Он не произнес ни единого разумного слова, а только плакал и целовал девушку до тех пор, пока старая сиделка не сочла нужным увести его.

Когда он ушел, Марианна долго лежала, думая о нем, о движениях его сердца и души. «Хорошо, когда тебя так любят», — думала она.

Да, хорошо быть любимой, но что же это с ней самой? Что она чувствует? О, ничего, даже меньше, чем ничего.

Умерла ли она, ее любовь, или же скрылась куда-то? Куда же она спряталась, ее любовь, дитя ее сердца?

Жива ли она еще, ее любовь? Притаилась ли в самых темных уголках ее сердца, и сидит там, замирая под взорами холодных ледяных глаз, испуганная жалким, презрительным смехом, полузадушенная костлявыми пальцами?

— О, моя любовь, дитя моего сердца! — вздыхала она. — Жива ли ты или уже мертва, мертва, как и моя красота?

* * *

На следующий день огромный заводчик ранним утром вошел к жене:

— Пригляди, Густава, чтобы в доме снова навели порядок! — сказал он. — Я поеду и привезу домой Марианну!

— Хорошо, дорогой Мельхиор! Не беспокойся, в доме снова будет порядок! — ответила она.

На этом их объяснения и кончились.

Час спустя огромный заводчик был уже на пути в Экебю. Невероятно трудно было представить себе более благородного и более доброжелательного пожилого господина, чем заводчик из Бьёрне, восседавший в крытых санях с откидным верхом, одетый в свою лучшую шубу, с повязанным вокруг шеи лучшим своим шарфом. Волосы его были гладко зачесаны, лицо побледнело, а глаза глубоко запали.

И никогда еще не струился с ясного неба столь ослепительный солнечный свет, как в тот февральский день. Снег сверкал так, как сверкают глаза юных девушек, когда звучит их первый вальс. Березы простирали к небесам нежное кружево тонких красно-коричневых ветвей, на которых кое-где сверкала бахрома мелких ледяных сосулек.

День сиял и сверкал каким-то праздничным блеском. Кони, словно приплясывая, вскидывали вверх передние ноги, а кучер в безудержной радости щелкал кнутом.

После недолгой поездки сани огромного заводчика остановились у парадных дверей Экебю.

Вышел слуга.

— Где хозяева? — спросил заводчик.

— Они охотятся за большим медведем с Гурлиты.

— Все?

— Да, все, патрон. Кто не ради охоты на медведя, тот ради корзины с разной снедью.

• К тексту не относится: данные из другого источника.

(** X7.  The centre is always the middle of the viewport: after any
    sequence of events, [centerX] and [centerY] are half of the current
    [width] and [height], so the math point [(-offsetX, offsetY)] is drawn
    at the middle of the canvas. *)
Theorem center_is_half_viewport (w h : Z) (expr : string) (es : list Event) :
  let s := run (initial w h expr) es in
  centerX s = inject_Z (width s) / 2 /\
  centerY s = inject_Z (height s) / 2 /\
  screenX s (- offsetX (config s)) == inject_Z (width s) / 2 /\
  screenY s (offsetY (config s)) == inject_Z (height s) / 2.
Proof.
  intros s.
  assert (Hc : centered s).
  { subst s. generalize (initial w h expr), (conj eq_refl eq_refl
      : centered (initial w h expr)).
    induction es as [|e es IH]; intros s0 H0; [exact H0 |].
    cbn [run fold_left]. apply IH, handle_centered, H0. }
  destruct Hc as [Hx Hy].
  split; [exact Hx | split; [exact Hy |]].
  unfold screenX, screenY. rewrite Hx, Hy. split; ring.
Qed.

(** ** More on the grid step *)

(** The step in pixels. *)
Lemma calculateStep_times_scale (c : Config) :
  0 < scale c ->
  80 <= calculateStep c * scale c /\ calculateStep c * scale c < 200.
Proof.
  intros Hpos.
  destruct (calculateStep_cases c Hpos) as (Hlo & Hhi & Hc).
  assert (Hu : 80 / scale c * scale c == 80) by (field; lra).
  set (u := 80 / scale c) in *.
  set (m := 10 ^ floor_log10 u) in *.
  assert (Hm : 0 < m) by apply pow10_pos.
  destruct Hc as [[? ->] | [(? & ? & ->) | [(? & ? & ->) | [? ->]]]];
    split; nra.
Qed.

(** X9.  The step is the least nice number that covers 80 pixels: it is
    at least [80 / scale], and no number [d * 10^j] with [d] in {1, 2, 5}
    that is at least [80 / scale] is smaller. *)
Theorem calculateStep_least_nice (c : Config) (d : Q) (j : Z) :
  0 < scale c ->
  d == 1 \/ d == 2 \/ d == 5 ->
  80 / scale c <= d * 10 ^ j ->
  80 / scale c <= calculateStep c /\ calculateStep c <= d * 10 ^ j.
Proof.
  intros Hpos Hd Hn.
  destruct (calculateStep_cases c Hpos) as (Hlo & Hhi & Hc).
  destruct (calculateStep_bounds c Hpos) as (_ & Hub & Hge).
  split; [exact Hge |].
  set (u := 80 / scale c) in *.
  set (k := floor_log10 u) in *.
  pose proof (pow10_pos k) as Hm. pose proof (pow10_pos j) as Hj.
  destruct (Z_lt_le_dec k j) as [Hkj | Hjk].
  - (* a higher decade *)
    assert (10 * 10 ^ k <= 10 ^ j)
      by (rewrite <- pow10_succ; apply pow10_le; lia).
    assert (10 ^ j <= d * 10 ^ j)
      by (destruct Hd as [-> | [-> | ->]]; lra).
    lra.
  - destruct (Z.eq_dec j k) as [-> | Hne].
    + (* the same decade *)
      fold k in Hn.
      destruct Hd as [Ed | [Ed | Ed]]; rewrite Ed in *;
        destruct Hc as [[? ->] | [(? & ? & ->) | [(? & ? & ->) | [? ->]]]];
        lra.
    + (* a lower decade is too small *)
      exfalso.
      assert (10 * 10 ^ j <= 10 ^ k)
        by (rewrite <- pow10_succ; apply pow10_le; lia).
      assert (d * 10 ^ j <= 5 * 10 ^ j)
        by (destruct Hd as [-> | [-> | ->]]; lra).
      lra.
Qed.

Lemma calculateStep_least_nice_witness :
  0 < scale (set_scale 15 default_config) /\
  (1 == 1 \/ 1 == 2 \/ 1 == 5) /\
  80 / scale (set_scale 15 default_config) <= 1 * 10 ^ 1 /\
  80 / scale (set_scale 15 default_config)
  <= calculateStep (set_scale 15 default_config) /\
  calculateStep (set_scale 15 default_config) <= 1 * 10 ^ 1.
Proof.
  assert (H1 : 0 < scale (set_scale 15 default_config)) by reflexivity.
  assert (H2 : 1 == 1 \/ 1 == 2 \/ 1 == 5) by (left; reflexivity).
  assert (H3 : 80 / scale (set_scale 15 default_config) <= 1 * 10 ^ 1)
    by (vm_compute; discriminate).
  split; [exact H1 | split; [exact H2 | split; [exact H3 |]]].
  exact (calculateStep_least_nice (set_scale 15 default_config) 1 1 H1 H2 H3).
Defined.

(** X10.  Decades repeat: at a tenth of the scale the step is ten times as
    large, so the grid looks the same each time the view is zoomed by a
    factor of ten. *)
Theorem calculateStep_decade (c : Config) :
  0 < scale c ->
  calculateStep (set_scale (scale c / 10) c) == 10 * calculateStep c.
Proof.
  intros Hpos.
  set (c' := set_scale (scale c / 10) c).
  assert (Esc : scale c' = scale c / 10) by reflexivity.
  assert (Hpos' : 0 < scale c').
  { rewrite Esc. apply Qlt_shift_div_l; lra. }
  destruct (calculateStep_cases c Hpos) as (Hlo & Hhi & Hc).
  destruct (calculateStep_cases c' Hpos') as (Hlo' & Hhi' & Hc').
  assert (Eu : 80 / scale c' == 10 * (80 / scale c))
    by (rewrite Esc; field; lra).
  set (u := 80 / scale c) in *. set (u' := 80 / scale c') in *.
  set (k := floor_log10 u) in *.
  pose proof (pow10_pos k) as Hm.
  assert (Ek : floor_log10 u' = (k + 1)%Z).
  { apply floor_log10_unique.
    - rewrite pow10_succ. lra.
    - rewrite (pow10_succ (k + 1)), pow10_succ. lra. }
  rewrite Ek in Hlo', Hhi', Hc'.
  pose proof (pow10_succ k) as Em.
  set (m := 10 ^ k) in *. set (m' := 10 ^ (k + 1)) in *.
  destruct Hc as [[? ->] | [(? & ? & ->) | [(? & ? & ->) | [? ->]]]];
    destruct Hc' as [[? ->] | [(? & ? & ->) | [(? & ? & ->) | [? ->]]]];
    lra.
Qed.

Lemma calculateStep_decade_witness :
  0 < scale default_config /\
  calculateStep (set_scale (scale default_config / 10) default_config)
  == 10 * calculateStep default_config.
Proof.
  assert (H : 0 < scale default_config) by reflexivity.
  split; [exact H | exact (calculateStep_decade default_config H)].
Defined.

(** ** The range and the ticks of the grid *)

Lemma floor_multiple_bounds (a st : Q) :
  0 < st ->
  inject_Z (Qfloor (a / st)) * st <= a /\
  a < inject_Z (Qfloor (a / st)) * st + st.
Proof.
  intros Hst.
  pose proof (Qfloor_le (a / st)) as H1.
  pose proof (Qlt_floor (a / st)) as H2.
  rewrite inject_Z_plus in H2. change (inject_Z 1) with 1 in H2.
  assert (E : a / st * st == a) by (field; lra).
  set (q := a / st) in *. set (f := inject_Z (Qfloor q)) in *.
  split; nra.
Qed.

Lemma ceiling_multiple_bounds (a st : Q) :
  0 < st ->
  a <= inject_Z (Qceiling (a / st)) * st /\
  inject_Z (Qceiling (a / st)) * st - st < a.
Proof.
  intros Hst.
  pose proof (Qle_ceiling (a / st)) as H1.
  pose proof (Qceiling_lt (a / st)) as H2.
  unfold Z.sub in H2. rewrite inject_Z_plus in H2.
  change (inject_Z (- (1))) with (- (1)) in H2.
  assert (E : a / st * st == a) by (field; lra).
  set (q := a / st) in *. set (f := inject_Z (Qceiling q)) in *.
  split; nra.
Qed.

(** The two ends of the x range are the math [x] of the first and of the
    last pixel column. *)
Lemma startX_endX_columns (s : State) :
  startX s == column_x s 0 /\ endX s == column_x s (width s).
Proof.
  unfold startX, endX, column_x, mathX. split; [| reflexivity].
  change (inject_Z 0) with 0.
  unfold Qdiv. ring.
Qed.

(** X11.  The grid covers the viewport and no more than a step beyond it:
    for a scale in its range, [minX] and [maxX] enclose the math [x] of
    the first and last pixel column, [minY] and [maxY] enclose the two
    ends of the y range, and each bound lies less than one step outside. *)
Theorem grid_range_covers_viewport (s : State) :
  scale_in_range s ->
  let st := calculateStep (config s) in
  let loY := Qmin (startY s) (endY s) in
  let hiY := Qmax (startY s) (endY s) in
  (minX s <= column_x s 0 /\ column_x s 0 < minX s + st) /\
  (column_x s (width s) <= maxX s /\ maxX s - st < column_x s (width s)) /\
  (minY s <= loY /\ loY < minY s + st) /\
  (hiY <= maxY s /\ maxY s - st < hiY).
Proof.
  intros Hs st loY hiY.
  pose proof (calculateStep_pos (config s) (scale_in_range_pos s Hs)) as Hst.
  destruct (startX_endX_columns s) as [E0 Ew].
  rewrite <- E0, <- Ew.
  unfold minX, maxX, minY, maxY. cbv zeta. fold st. fold loY. fold hiY.
  repeat split;
    first [ apply floor_multiple_bounds; exact Hst
          | apply ceiling_multiple_bounds; exact Hst ].
Qed.

Lemma grid_range_covers_viewport_witness :
  scale_in_range demo /\
  let st := calculateStep (config demo) in
  let loY := Qmin (startY demo) (endY demo) in
  let hiY := Qmax (startY demo) (endY demo) in
  (minX demo <= column_x demo 0 /\ column_x demo 0 < minX demo + st) /\
  (column_x demo (width demo) <= maxX demo /\
   maxX demo - st < column_x demo (width demo)) /\
  (minY demo <= loY /\ loY < minY demo + st) /\
  (hiY <= maxY demo /\ maxY demo - st < hiY).
Proof.
  assert (H : scale_in_range demo) by (split; vm_compute; discriminate).
  split; [exact H | exact (grid_range_covers_viewport demo H)].
Defined.

(** A tick loop whose bound lies [n] whole steps, and less than [n + 1],
    above its start makes [n + 1] turns, at [x], [x + step], ... *)
Lemma for_ticks_exact (st : Q) (n : nat) :
  0 < st ->
  forall x hi : Q,
    x + inject_Z (Z.of_nat n) * st <= hi ->
    hi < x + inject_Z (Z.of_nat n) * st + st ->
    exists l,
      (forall fuel, (n + 2 <= fuel)%nat -> for_ticks fuel x hi st = Some l) /\
      length l = S n /\
      (forall i t, nth_error l i = Some t ->
                   t == x + inject_Z (Z.of_nat i) * st).
Proof.
  intros Hst. induction n as [|n IH]; intros x hi Hlo Hhi.
  - change (inject_Z (Z.of_nat 0)) with 0 in Hlo, Hhi.
    exists [x]. split; [| split].
    + intros fuel Hf. destruct fuel as [|[|fuel]]; try lia.
      cbn [for_ticks].
      assert (E1 : Qle_bool x hi = true) by (apply Qle_bool_iff; lra).
      assert (E2 : Qle_bool (x + st) hi = false).
      { apply not_true_iff_false. rewrite Qle_bool_iff. lra. }
      rewrite E1, E2. reflexivity.
    + reflexivity.
    + intros [|[|i]] t Ht; cbn in Ht; try discriminate.
      injection Ht as <-. change (inject_Z (Z.of_nat 0)) with 0. ring.
  - rewrite Nat2Z.inj_succ, <- Z.add_1_r, inject_Z_plus in Hlo, Hhi.
    change (inject_Z 1) with 1 in Hlo, Hhi.
    assert (Hn : 0 <= inject_Z (Z.of_nat n))
      by (change 0 with (inject_Z 0); rewrite <- Zle_Qle; lia).
    destruct (IH (x + st) hi) as (l & Hl & Hlen & Hnth); [lra | lra |].
    exists (x :: l). split; [| split].
    + intros fuel Hf. destruct fuel as [|fuel]; [lia |].
      cbn [for_ticks].
      assert (E1 : Qle_bool x hi = true) by (apply Qle_bool_iff; nra).
      rewrite E1, Hl by lia. reflexivity.
    + cbn [length]. rewrite Hlen. reflexivity.
    + intros [|i] t Ht; cbn [nth_error] in Ht.
      * injection Ht as <-. change (inject_Z (Z.of_nat 0)) with 0. ring.
      * rewrite (Hnth i t Ht).
        rewrite Nat2Z.inj_succ, <- Z.add_1_r, inject_Z_plus.
        change (inject_Z 1) with 1. ring.
Qed.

Заводчик так расхохотался, что смех его громким эхом прокатился по безмолвному двору. За находчивый ответ слуга получил далер серебром.

— Поди-ка теперь к моей дочери и скажи: я здесь, чтоб увезти ее с собой! И пообещай, что она не замерзнет в дороге. У меня — крытые сани, и я захватил с собой волчью шубу; она сможет завернуться в нее.

— Не угодно ли вам, патрон, войти в дом?

— Нет, спасибо! Мне и здесь хорошо!

Малый исчез, а заводчик начал ждать.

В этот день у него было чудесное лучезарное расположение духа, и ничто ему не досаждало. Он заранее настроился на то, что ему придется немного подождать, ведь Марианна, быть может, еще даже не вставала. Единственное развлечение, которое ему пока оставалось, — смотреть по сторонам.

С крыши свисала длинная сосулька, причинявшая ужасные хлопоты солнечным лучам. Они нагревали сосульку сверху, и с нее начинали падать капельки воды. Но, едва добравшись до середины сосульки, они снова застывали. А солнечным лучам так хотелось, чтобы хоть одна растаявшая капля, скатившись вниз по сосульке, упала на землю! И солнце делало все новые и новые попытки растопить сосульку, однако по-прежнему неудачно. Но наконец-то нашелся один смелый пират в образе солнечного луча, который крепко вцепился в кончик сосульки. Он был совсем маленький, но так и светился, так и сверкал от усердия! И внезапно добился своего: одна из капель, нежно звеня, упала на землю.

Заводчик, глядя на это, засмеялся.

— А ты не глуп! — сказал он солнечному лучу.

Двор был тих и безлюден. Из дома тоже не доносилось ни звука. Но заводчик по-прежнему не терял терпения. Он знал, что женщине требуется много времени, пока она приведет себя в порядок.

Он сидел, глядя на голубятню, оконце которой было забрано решеткой. Зимой птицы сидели взаперти, чтобы их не истребил ястреб. Время от времени один из голубей подходил к оконцу и просовывал свою белую головку между прутьями решетки.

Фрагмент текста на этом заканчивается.